Journal of Vibration and Sound

Journal of Vibration and Sound

Improving the Quality of Bandwidth Extended Speech Signal by Increasing Noise Robustness, using Convolutional Neural Networks

Document Type : research article

Authors
1 Department of Technology and Media Engineering, IRIB University, Tehran, Iran
2 Audio Engineering Department, Faculty of Technology and Media Engineering, IRIB University, Tehran, Iran
Abstract
The purpose of bandwidth Extension or Expansion (BWE) is to increase the frequency range of the input audio signal. Because increasing the bandwidth of the sound will actually increase the quality and clarity of the sound, this is also called Speech Super Resolution (SSR).

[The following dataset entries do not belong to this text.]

(** An answer of a server in a frame the kernel would not build: SYN-ACK with a maximum
    segment size, a byte of data and padding behind it, "don't fragment", time to live 57 *)
Definition syn_ack : list Z :=
  [2;0;0;0;0;1; 2;0;0;0;0;2; 8;0; 0x45;0; 0;45; 0x9A;1; 0x40;0; 57;6; 1;2; 10;0;0;2; 10;0;0;1;
   0;80; 19;136; 0;0;3;232; 0;0;0;8; 0x60;0x12; 2;0; 3;4; 0;0; 2;4;5;0xB4; 0x2A; 0].
Lemma parse_tcp_correct_witness :
  ∃ t, tcp.parse_tcp (packet_of syn_ack) = Ok t ∧ tcp.src_port t = 80 ∧ tcp.dst_port t = 5000 ∧ tcp.seq t = 1000 ∧
    tcp.ack t = 8 ∧ tcp.flags t = 0x12 ∧ tcp.window t = 512 ∧ tcp.payload t = [0x2A].
Proof.
  destruct (packet_of_holds syn_ack) as [_ Hw]; [done|by apply bytes_ok_check|].
  destruct (parse_tcp_correct _ Hw) as (_ & H & _).
  destruct (tcp_format (frame (packet_of syn_ack))) as [t|] eqn:E; [|vm_compute in E; discriminate E].
  exists t. split; [apply (H t); reflexivity|]. vm_compute in E. injection E as <-. vm_compute. done.
Defined.

(** The SYN of [tcp_connect]: three of its four option bytes arrive as data. *)
Lemma built_segments_parse_witness :
  ∃ p' t, tcp.segment sample_v4 tcp.TCP_SYN 7 0 65535 [2; 4; 5; 0x8C] (Packet.new 0) = Ok (tt, p') ∧
    tcp.parse_tcp p' = Ok t ∧ is_segment sample_v4 tcp.TCP_SYN 7 0 65535 [4; 5; 0x8C] t.
Proof.
  assert (bytes_ok [2; 4; 5; 0x8C]) as Ho by by apply bytes_ok_check.
  assert (wf_address sample_v4) as Ha by by unfold wf_address.
  destruct (built_segments_parse (Packet.new 0) sample_v4 tcp.TCP_SYN 7 0 65535 [2; 4; 5; 0x8C]
    eq_refl eq_refl Ha ltac:(done) ltac:(done) ltac:(done)
    ltac:(done) Ho ltac:(done)) as (p' & crc & hcrc & E & _ & _ & t & Ep & Ht).
  exists p', t. split; [exact E|]. split; [exact Ep|exact Ht].
Defined.
(* ===== verification/PageMem.v ===== *)
(** What page tables rely on of physical memory, and the words of that memory:
    the laws of the [PhysMem] interface of PageTable.v. *)
From Stdlib Require Import ZArith Lia.
From stdpp Require Import prelude list numbers.
From S2P Require Import Prelude Packet PageTable.

Definition block : Type := Z * Z.
Definition in_block (q : Z) (b : block) : Prop := b.1 ≤ q < b.1 + b.2.
Definition apart (a b : block) : Prop := a.1 + a.2 ≤ b.1 ∨ b.1 + b.2 ≤ a.1.

(** [owned s]: the blocks that were allocated.  Pointers are physical addresses
    at a fixed offset (the identity map of the bootloader, the window of the
    kernel); an allocation is aligned, new, and leaves what is allocated alone. *)
Class PhysMemLaws (S : Type) `{PhysMem S} := {
  offset : Z;
  owned : S → list block;
  translate_ptr p n s v : translate p n s = Some v → v = p + offset;
  translate_sub p n s v q m :
    translate p n s = Some v → p ≤ q → 0 < m → q + m ≤ p + n → translate q m s = Some (q + offset);
  peek_byte q s : u8 (peek q s);
  peek_poke q p b s : u8 b → peek q (poke p b s) = if decide (q = p) then b else peek q s;
  translate_poke p n q b s : translate p n (poke q b s) = translate p n s;
  owned_poke q b s : owned (poke q b s) = owned s;
  owned_apart s b b' : b ∈ owned s → b' ∈ owned s → b = b' ∨ apart b b';
  alloc_translate sz al s o s' p n :
    alloc_phys sz al s = (o, s') → translate p n s' = translate p n s;
  alloc_keeps sz al s o s' q b :
    alloc_phys sz al s = (o, s') → b ∈ owned s → in_block q b →
    peek (q + offset) s' = peek (q + offset) s;
  alloc_none sz al s s' : alloc_phys sz al s = (None, s') → owned s' = owned s;
  alloc_some sz al s a s' :
    0 < sz → alloc_phys sz al s = (Some a, s') →
    (al | a) ∧ 0 ≤ a ∧ a + sz ≤ 2 ^ 52 ∧ translate a sz s' = Some (a + offset) ∧
    owned s' = (a, sz) :: owned s ∧ Forall (apart (a, sz)) (owned s);
}.

Section words.
Context {S : Type} `{Hm : PhysMem S} {Hl : PhysMemLaws S}.
Implicit Types (s : S) (p q : Z) (l : list Z).

Lemma write_bytes_translate ptr l s p n : translate p n (write_bytes ptr l s) = translate p n s.
Proof.
  revert ptr s. induction l as [|b l IH]; intros ptr s; [done|].
  cbn [write_bytes]. by rewrite IH, translate_poke.
Qed.
Lemma write_bytes_owned ptr l s : owned (write_bytes ptr l s) = owned s.
Proof.
  revert ptr s. induction l as [|b l IH]; intros ptr s; [done|].
  cbn [write_bytes]. by rewrite IH, owned_poke.
Qed.

Lemma peek_write_out q ptr l s :
  bytes_ok l → q < ptr ∨ ptr + zlen l ≤ q → peek q (write_bytes ptr l s) = peek q s.
Proof.
  revert ptr s. induction l as [|b l IH]; intros ptr s Hok Hq; [done|].
  apply Forall_cons_iff in Hok as [Hb Hok]. cbn [write_bytes].
  unfold zlen in *. cbn [length] in Hq. rewrite IH by (done || lia).
  rewrite peek_poke by done. rewrite decide_False by lia. done.
Qed.
Lemma peek_write_in k ptr l s b :
  bytes_ok l → l !! k = Some b → peek (ptr + Z.of_nat k) (write_bytes ptr l s) = b.
Proof.
  revert k ptr s. induction l as [|b' l IH]; intros k ptr s Hok Hk; [done|].
  apply Forall_cons_iff in Hok as [Hb Hok]. cbn [write_bytes]. destruct k as [|k].
  - injection Hk as ->. rewrite peek_write_out by (done || lia).
    rewrite peek_poke by done. rewrite decide_True by lia. done.
  - replace (ptr + Z.of_nat (Datatypes.S k)) with (ptr + 1 + Z.of_nat k) by lia. by apply IH.
Qed.

(** ** 64-bit words *)
Definition word (s : S) (p : Z) : Z := le_val (read_bytes (p + offset) 8 s).
Definition usable (s : S) (p n : Z) : Prop := translate p n s = Some (p + offset).
Definition put_word (s : S) (p v : Z) : S := write_bytes (p + offset) (le_bytes 8 v) s.

Lemma usable_word s p n i : usable s p n → 0 ≤ i → 8 * i + 8 ≤ n → usable s (p + 8 * i) 8.
Proof. intros Hu Hi Hn. eapply translate_sub; [exact Hu|lia..]. Qed.

Lemma read_word {E} s p : usable s p 8 → read_u64 (E:=E) p s = Ok (word s p, s).
Proof. intros Hu. unfold read_u64. by rewrite Hu. Qed.
Lemma write_word {E} s p v : usable s p 8 → write_u64 (E:=E) p v s = Ok (tt, put_word s p v).
Proof. intros Hu. unfold write_u64. by rewrite Hu. Qed.

Lemma read_bytes_eq ptr n s s' :
  (∀ k, (k < n)%nat → peek (ptr + Z.of_nat k) s' = peek (ptr + Z.of_nat k) s) →
  read_bytes ptr n s' = read_bytes ptr n s.
Proof.
  intros Hk. unfold read_bytes. apply list_fmap_ext. intros i k Hi.
  apply lookup_seq in Hi as [-> Hi]. by apply Hk.
Qed.

Lemma word_u64 s p : u64 (word s p).
Proof.
  unfold word. assert (bytes_ok (read_bytes (p + offset) 8 s)) as Hok.
  { unfold read_bytes. apply Forall_fmap, Forall_true. intros k. apply peek_byte. }
  apply le_val_bound in Hok. unfold zlen in Hok. revert Hok. unfold read_bytes.
  rewrite length_fmap, length_seq. done.
Qed.

Lemma word_put_ne s p v q : q + 8 ≤ p ∨ p + 8 ≤ q → word (put_word s p v) q = word s q.
Proof.
  intros Hq. unfold word, put_word. f_equal. apply read_bytes_eq. intros k Hk.
  apply peek_write_out; [apply le_bytes_ok|]. unfold zlen. rewrite length_le_bytes. lia.
Qed.
Lemma word_put_eq s p v : u64 v → word (put_word s p v) p = v.
Proof.
  intros Hv. unfold word, put_word.
  assert (read_bytes (p + offset) 8 (write_bytes (p + offset) (le_bytes 8 v) s) = le_bytes 8 v) as ->.
  { apply list_eq. intros k. unfold read_bytes. rewrite list_lookup_fmap.
    destruct (decide (k < 8)%nat) as [Hk|Hk].
    - rewrite lookup_seq_lt by done. cbn [fmap option_fmap option_map].
      destruct (lookup_lt_is_Some_2 (le_bytes 8 v) k) as [b Hb]; [by rewrite length_le_bytes|].
      rewrite Hb. f_equal.
      apply (peek_write_in k); [apply le_bytes_ok|done].
    - rewrite lookup_seq_ge by lia. symmetry. apply lookup_ge_None. rewrite length_le_bytes. lia. }
  rewrite le_val_bytes. by apply Z.mod_small.
Qed.
Lemma usable_put s p v q n : usable (put_word s p v) q n ↔ usable s q n.
Proof. unfold usable, put_word. by rewrite write_bytes_translate. Qed.
Lemma owned_put s p v : owned (put_word s p v) = owned s.
Proof. apply write_bytes_owned. Qed.
Lemma peek_put s p v q : q < p ∨ p + 8 ≤ q → peek (q + offset) (put_word s p v) = peek (q + offset) s.
Proof.
  intros Hq. apply peek_write_out; [apply le_bytes_ok|].
  unfold zlen. rewrite length_le_bytes. lia.
Qed.

(** ** A zeroed page *)
Lemma le_val_zeros n : le_val (replicate n 0) = 0.
Proof. induction n as [|n IH]; [done|]. simpl. by rewrite IH. Qed.

Lemma alloc_zeroed_some s a s' :
  alloc_phys_zeroed 4096 4096 s = (Some a, s') →
  (4096 | a) ∧ 0 ≤ a ∧ a + 4096 ≤ 2 ^ 52 ∧ usable s' a 4096 ∧
  owned s' = (a, 4096) :: owned s ∧ Forall (apart (a, 4096)) (owned s) ∧
  (∀ i, 0 ≤ i < 512 → word s' (a + 8 * i) = 0) ∧
  (∀ q b, b ∈ owned s → in_block q b → peek (q + offset) s' = peek (q + offset) s) ∧
  (∀ p n, usable s p n → usable s' p n).
Proof.
  unfold alloc_phys_zeroed. destruct (alloc_phys 4096 4096 s) as [[a'|] s1] eqn:Ea; [|done].
  destruct (alloc_some 4096 4096 s a' s1 ltac:(lia) Ea) as (Hal & H0 & Hmax & Ht & Ho & Hap).
  rewrite Ht. set (z := replicate (Z.to_nat 4096) 0).
  assert (bytes_ok z) as Hz by (by apply Forall_replicate).
  assert (zlen z = 4096) as Hzl by (unfold zlen, z; rewrite length_replicate; lia).
  assert (∀ k, (Z.of_nat k < 4096) → z !! k = Some 0) as Hz0
    by (intros k Hk; apply lookup_replicate_2; lia).
  clearbody z. intros [= <- <-].
  split; [done|]. split; [done|]. split; [done|].
  split; [unfold usable; by rewrite write_bytes_translate|].
  split; [by rewrite write_bytes_owned|]. split; [done|]. split; [|split].
  - intros i Hi. unfold word.
    assert (read_bytes (a' + 8 * i + offset) 8 (write_bytes (a' + offset) z s1) = replicate 8 0) as ->;
      [|by rewrite le_val_zeros].
    apply list_eq. intros k. unfold read_bytes. rewrite list_lookup_fmap.
    destruct (decide (k < 8)%nat) as [Hk|Hk].
    + rewrite lookup_seq_lt, lookup_replicate_2 by done. simpl. f_equal.
      replace (a' + 8 * i + offset + Z.of_nat k)
        with (a' + offset + Z.of_nat (Z.to_nat (8 * i) + k)) by lia.
      apply peek_write_in; [done|]. apply Hz0. lia.
    + rewrite lookup_seq_ge by lia. symmetry. apply lookup_ge_None. rewrite length_replicate. lia.
  - intros q b Hb Hq. rewrite peek_write_out; [by eapply alloc_keeps|done|].
    rewrite Forall_forall in Hap. specialize (Hap b (proj1 (list_elem_of_In _ _) Hb)). destruct b as [b n].
    unfold apart, in_block in *. simpl in *. lia.
  - intros p n Hu. unfold usable in *. rewrite write_bytes_translate.
    by rewrite (alloc_translate _ _ _ _ _ _ _ Ea).
Qed.

Lemma word_kept s s' p b :
  (∀ q, in_block q b → peek (q + offset) s' = peek (q + offset) s) →
  b.1 ≤ p → p + 8 ≤ b.1 + b.2 → word s' p = word s p.
Proof.
  intros Hk H1 H2. unfold word. f_equal. apply read_bytes_eq. intros k Hk8.
  replace (p + offset + Z.of_nat k) with (p + Z.of_nat k + offset) by lia.
  apply Hk. unfold in_block. lia.
Qed.
End words.
(* ===== verification/PageMap.v ===== *)
(** Mapping pages: the tables of an address space as a tree, what a walk finds in
    it, and the effect of [map_raw] on every address. *)
From Stdlib Require Import ZArith Lia.
From stdpp Require Import prelude list numbers gmap.
From S2P Require Import Prelude Packet PageTable PageMem PageAlloc.

(** * Entries *)
Definition present (e : Z) : bool := negb (Z.land e PAGE_PRESENT =? 0).
Definition large (e : Z) : bool := negb (Z.land e PAGE_SIZE =? 0).
(** An entry at [depth] that ends the walk. *)
Definition leaf (depth : nat) (e : Z) : bool := (depth =? 3)%nat || large e.
Definition table_of (e : Z) : Z := Z.land e PageTable.ADDR_MASK.
Definition is_index (i : Z) : Prop := 0 ≤ i < 512.

Lemma testbit_and_bit e k : 0 ≤ k → negb (Z.land e (Z.shiftl 1 k) =? 0) = Z.testbit e k.
Proof.
  intros Hk. destruct (Z.eqb_spec (Z.land e (Z.shiftl 1 k)) 0) as [H|H]; symmetry; simpl.
  - apply (f_equal (λ x, Z.testbit x k)) in H. rewrite Z.land_spec, Z.bits_0 in H.
    rewrite Z.shiftl_spec, Z.sub_diag in H by done. simpl in H. by rewrite andb_true_r in H.
  - destruct (Z.testbit e k) eqn:E; [done|]. exfalso. apply H. apply Z.bits_inj_0. intros n.
    rewrite Z.land_spec. destruct (Z.lt_ge_cases n 0); [by rewrite !Z.testbit_neg_r|].
    rewrite Z.shiftl_spec by lia. destruct (Z.eq_dec n k) as [->|]; [by rewrite E|].
    destruct (Z.lt_ge_cases n k).
    + by rewrite (Z.testbit_neg_r 1), andb_false_r by lia.
    + change 1 with (2 ^ 0). rewrite Z.pow2_bits_false, andb_false_r by lia. done.
Qed.

Lemma present_bit e : present e = Z.testbit e 0.
Proof. apply testbit_and_bit. lia. Qed.
Lemma large_bit e : large e = Z.testbit e 7.
Proof. apply testbit_and_bit. lia. Qed.

Lemma table_of_bits e n : 0 ≤ n → Z.testbit (table_of e) n = (12 <=? n) && (n <? 52) && Z.testbit e n.
Proof.
  intros Hn. unfold table_of, PageTable.ADDR_MASK. rewrite Z.land_spec.
  change 0xffffffffff000 with (Z.shiftl (Z.ones 40) 12). rewrite Z.shiftl_spec by done.
  destruct (Z.leb_spec 12 n); simpl.
  - rewrite Z.testbit_ones by lia. rewrite andb_comm. f_equal.
    rewrite (proj2 (Z.leb_le 0 (n - 12))) by lia. simpl.
    destruct (Z.ltb_spec n 52), (Z.ltb_spec (n - 12) 40); (done || lia).
  - rewrite (Z.testbit_neg_r (Z.ones 40)) by lia. apply andb_false_r.
Qed.

(** The reference count of an entry leaves the rest of it alone. *)
Lemma bump_bits e n : u64 e → 0 ≤ n < 52 → Z.testbit (PageTable.bump_count e) n = Z.testbit e n.
Proof.
  intros He Hn. unfold PageTable.bump_count. rewrite Z.lor_spec, Z.land_spec.
  rewrite (Z.shiftl_spec _ 52 n), (Z.testbit_neg_r _ (n - 52)), orb_false_r by lia.
  replace (Z.testbit (unot 64 (Z.shiftl 1023 52)) n) with true; [apply andb_true_r|].
  unfold unot. change (umax 64 - Z.shiftl 1023 52) with (Z.lor (Z.ones 52) (Z.shiftl 3 62)).
  rewrite Z.lor_spec, Z.testbit_ones by lia.
  rewrite (proj2 (Z.leb_le 0 n)), (proj2 (Z.ltb_lt n 52)) by lia. done.
Qed.
Lemma bump_present e : u64 e → present (PageTable.bump_count e) = present e.
Proof. intros H. rewrite !present_bit. apply bump_bits; [done|lia]. Qed.
Lemma bump_large e : u64 e → large (PageTable.bump_count e) = large e.
Proof. intros H. rewrite !large_bit. apply bump_bits; [done|lia]. Qed.
Lemma bump_table e : u64 e → table_of (PageTable.bump_count e) = table_of e.
Proof.
  intros H. apply Z.bits_inj'. intros n Hn. rewrite !table_of_bits by done.
  destruct (Z.leb_spec 12 n), (Z.ltb_spec n 52); try done. simpl. apply bump_bits; [done|lia].
Qed.
Lemma bump_u64 e : u64 e → u64 (PageTable.bump_count e).
Proof.
  intros [H1 H2]. unfold PageTable.bump_count.
  set (c := Z.land (Z.shiftr e 52) 1023).
  assert (0 ≤ c < 1024) as Hc.
  { unfold c. change 1023 with (Z.ones 10). rewrite Z.land_ones by lia. apply Z.mod_pos_bound. lia. }
  assert (0 ≤ Z.land e (unot 64 (Z.shiftl 1023 52))) by (apply Z.land_nonneg; by left).
  rewrite (Z.shiftl_mul_pow2 (c + 1)) by lia.
  split; [apply Z.lor_nonneg; split; [done|lia]|].
  assert (∀ a b, 0 ≤ a < 2 ^ 64 → 0 ≤ b < 2 ^ 64 → Z.lor a b < 2 ^ 64) as Hlor.
  { intros a b [Ha1 Ha2] [Hb1 Hb2]. destruct (Z.eq_dec (Z.lor a b) 0) as [->|]; [lia|].
    assert (0 ≤ Z.lor a b) by (apply Z.lor_nonneg; lia).
    apply Z.log2_lt_cancel. rewrite Z.log2_lor, Z.log2_pow2 by lia. apply Z.max_lub_lt.
    - destruct (Z.eq_dec a 0) as [->|]; [simpl; lia|]. apply Z.log2_lt_pow2; lia.
    - destruct (Z.eq_dec b 0) as [->|]; [simpl; lia|]. apply Z.log2_lt_pow2; lia. }
  apply Hlor; [|lia]. split; [done|].
  destruct (Z.eq_dec (Z.land e (unot 64 (Z.shiftl 1023 52))) 0) as [->|Hne]; [lia|].
  apply Z.log2_lt_cancel. rewrite Z.log2_pow2 by lia.
  eapply Z.le_lt_trans; [apply Z.log2_land; [lia|done]|].
  apply Z.min_lt_iff. left. destruct (Z.eq_dec e 0) as [->|]; [simpl; lia|]. apply Z.log2_lt_pow2; lia.
Qed.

One of the new methods in the field of speech signal bandwidth expansion, which has been used in recent years, is the use of neural networks. One of these types of networks is Convolutional Neural Network, which is used in the field of speech processing, image processing, and data science. At first, as a pre-processing step, additive noise is given to the DAPS data set as a destructive factor of the signal, and then the audio signal is denoised by using the wavelet transform noise reduction method (wavelet denoising algorithm) , and then the signal is sent to the convolutional neural network. Huber loss function is used in CNN to produce the expanded wideband signal. Finally, the proposed model was evaluated in terms of SNR, LSD, PESQ, and STOI criteria and compared with several similar methods in the field of audio bandwidth expansion. In all criteria, despite external noise, the network was able to bring its results closer to other networks, and without the presence of noise, both in terms of evaluation and learning speed, the network was able to achieve better results.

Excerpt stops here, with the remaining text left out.